What you need to do ▸ Repeat exactly, and only, the lines below starting at the line that contains "Z) (ow : IDs.Owner)" and ending at the line that contains "upTo now : Z)", inclusive of both.

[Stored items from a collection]
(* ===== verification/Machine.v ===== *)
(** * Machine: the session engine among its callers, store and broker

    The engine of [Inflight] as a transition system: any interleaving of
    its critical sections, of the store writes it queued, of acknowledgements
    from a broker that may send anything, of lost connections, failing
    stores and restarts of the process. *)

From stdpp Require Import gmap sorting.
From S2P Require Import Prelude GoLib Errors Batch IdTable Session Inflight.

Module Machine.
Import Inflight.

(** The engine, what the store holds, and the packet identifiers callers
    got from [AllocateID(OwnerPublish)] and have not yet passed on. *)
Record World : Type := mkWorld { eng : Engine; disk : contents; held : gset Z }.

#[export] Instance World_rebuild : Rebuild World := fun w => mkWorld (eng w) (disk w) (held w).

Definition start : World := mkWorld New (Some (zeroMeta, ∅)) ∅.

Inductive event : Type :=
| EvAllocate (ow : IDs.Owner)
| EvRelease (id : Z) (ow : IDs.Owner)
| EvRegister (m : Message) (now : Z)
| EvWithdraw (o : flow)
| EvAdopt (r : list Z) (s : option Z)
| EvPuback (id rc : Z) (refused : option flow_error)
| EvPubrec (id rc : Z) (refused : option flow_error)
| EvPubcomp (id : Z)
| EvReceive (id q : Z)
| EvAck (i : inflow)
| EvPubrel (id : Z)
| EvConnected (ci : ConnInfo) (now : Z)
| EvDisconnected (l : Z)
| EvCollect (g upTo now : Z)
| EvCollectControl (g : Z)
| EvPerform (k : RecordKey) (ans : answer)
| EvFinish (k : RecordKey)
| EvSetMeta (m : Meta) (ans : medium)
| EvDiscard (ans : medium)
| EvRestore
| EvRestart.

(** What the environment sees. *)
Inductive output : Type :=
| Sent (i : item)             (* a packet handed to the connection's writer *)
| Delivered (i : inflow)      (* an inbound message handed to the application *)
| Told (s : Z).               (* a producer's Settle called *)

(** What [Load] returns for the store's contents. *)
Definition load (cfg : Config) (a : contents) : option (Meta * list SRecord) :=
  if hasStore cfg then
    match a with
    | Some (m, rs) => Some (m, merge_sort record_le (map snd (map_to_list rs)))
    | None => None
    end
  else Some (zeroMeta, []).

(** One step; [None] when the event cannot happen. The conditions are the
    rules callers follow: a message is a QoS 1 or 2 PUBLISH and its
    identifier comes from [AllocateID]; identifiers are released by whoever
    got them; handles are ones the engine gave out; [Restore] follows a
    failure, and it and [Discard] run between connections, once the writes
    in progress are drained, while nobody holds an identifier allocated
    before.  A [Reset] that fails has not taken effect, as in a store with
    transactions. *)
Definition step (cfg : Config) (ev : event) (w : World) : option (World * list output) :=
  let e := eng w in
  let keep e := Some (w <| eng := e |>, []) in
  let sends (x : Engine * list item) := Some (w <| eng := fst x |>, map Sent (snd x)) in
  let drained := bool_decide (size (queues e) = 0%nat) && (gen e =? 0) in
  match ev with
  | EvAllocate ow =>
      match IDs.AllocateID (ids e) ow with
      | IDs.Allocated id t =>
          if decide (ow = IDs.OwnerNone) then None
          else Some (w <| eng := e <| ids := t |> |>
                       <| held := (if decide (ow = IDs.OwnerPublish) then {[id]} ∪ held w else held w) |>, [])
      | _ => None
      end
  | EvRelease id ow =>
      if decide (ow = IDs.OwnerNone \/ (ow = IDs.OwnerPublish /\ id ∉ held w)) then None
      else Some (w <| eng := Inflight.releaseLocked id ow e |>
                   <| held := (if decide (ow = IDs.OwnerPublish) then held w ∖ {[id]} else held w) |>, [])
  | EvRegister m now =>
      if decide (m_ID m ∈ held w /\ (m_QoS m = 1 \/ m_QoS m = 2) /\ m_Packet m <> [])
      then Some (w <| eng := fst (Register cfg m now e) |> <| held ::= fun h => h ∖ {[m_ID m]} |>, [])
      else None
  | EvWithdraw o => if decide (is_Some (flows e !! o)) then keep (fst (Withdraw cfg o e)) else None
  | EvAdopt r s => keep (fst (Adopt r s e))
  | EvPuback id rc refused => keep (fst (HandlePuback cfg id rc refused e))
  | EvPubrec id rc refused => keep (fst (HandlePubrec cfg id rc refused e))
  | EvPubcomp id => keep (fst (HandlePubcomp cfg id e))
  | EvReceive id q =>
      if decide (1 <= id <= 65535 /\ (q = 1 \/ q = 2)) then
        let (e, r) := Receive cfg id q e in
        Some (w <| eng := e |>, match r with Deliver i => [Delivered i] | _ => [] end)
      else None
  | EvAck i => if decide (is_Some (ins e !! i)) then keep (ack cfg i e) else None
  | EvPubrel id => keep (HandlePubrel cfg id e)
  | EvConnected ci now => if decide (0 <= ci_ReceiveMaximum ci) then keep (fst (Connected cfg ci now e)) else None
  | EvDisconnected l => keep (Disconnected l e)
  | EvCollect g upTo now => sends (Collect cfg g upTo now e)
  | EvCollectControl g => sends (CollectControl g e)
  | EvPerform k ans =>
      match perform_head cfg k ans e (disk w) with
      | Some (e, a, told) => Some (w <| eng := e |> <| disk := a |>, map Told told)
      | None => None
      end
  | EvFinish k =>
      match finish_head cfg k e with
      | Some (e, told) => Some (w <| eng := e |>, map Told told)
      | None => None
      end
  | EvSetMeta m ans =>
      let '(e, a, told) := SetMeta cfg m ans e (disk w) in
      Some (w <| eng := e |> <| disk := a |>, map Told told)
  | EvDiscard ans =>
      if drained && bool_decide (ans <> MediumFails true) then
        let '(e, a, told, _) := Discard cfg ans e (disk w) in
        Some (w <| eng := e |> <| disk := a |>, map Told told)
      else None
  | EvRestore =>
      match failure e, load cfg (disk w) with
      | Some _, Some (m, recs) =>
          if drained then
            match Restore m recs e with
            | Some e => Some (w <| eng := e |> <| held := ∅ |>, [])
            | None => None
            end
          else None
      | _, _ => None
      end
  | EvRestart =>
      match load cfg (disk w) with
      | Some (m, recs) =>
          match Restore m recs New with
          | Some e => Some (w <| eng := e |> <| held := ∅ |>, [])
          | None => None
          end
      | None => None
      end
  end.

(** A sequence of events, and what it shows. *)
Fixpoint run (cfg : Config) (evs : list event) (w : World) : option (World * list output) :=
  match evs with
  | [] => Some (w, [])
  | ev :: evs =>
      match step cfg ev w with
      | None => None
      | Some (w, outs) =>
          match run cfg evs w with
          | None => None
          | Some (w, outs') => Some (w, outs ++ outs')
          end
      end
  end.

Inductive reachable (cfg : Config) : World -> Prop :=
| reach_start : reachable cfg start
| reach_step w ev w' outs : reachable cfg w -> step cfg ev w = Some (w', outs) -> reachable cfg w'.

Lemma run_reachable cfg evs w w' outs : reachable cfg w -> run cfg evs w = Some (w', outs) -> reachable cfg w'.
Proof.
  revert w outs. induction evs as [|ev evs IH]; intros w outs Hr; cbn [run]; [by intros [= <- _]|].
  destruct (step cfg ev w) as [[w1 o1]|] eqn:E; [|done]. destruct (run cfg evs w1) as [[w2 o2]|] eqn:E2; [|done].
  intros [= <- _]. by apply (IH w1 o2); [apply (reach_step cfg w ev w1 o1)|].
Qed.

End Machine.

Result for this task ▸
| EvRelease (id : Z) (ow : IDs.Owner)
| EvRegister (m : Message) (now : Z)
| EvWithdraw (o : flow)
| EvAdopt (r : list Z) (s : option Z)
| EvPuback (id rc : Z) (refused : option flow_error)
| EvPubrec (id rc : Z) (refused : option flow_error)
| EvPubcomp (id : Z)
| EvReceive (id q : Z)
| EvAck (i : inflow)
| EvPubrel (id : Z)
| EvConnected (ci : ConnInfo) (now : Z)
| EvDisconnected (l : Z)
| EvCollect (g upTo now : Z)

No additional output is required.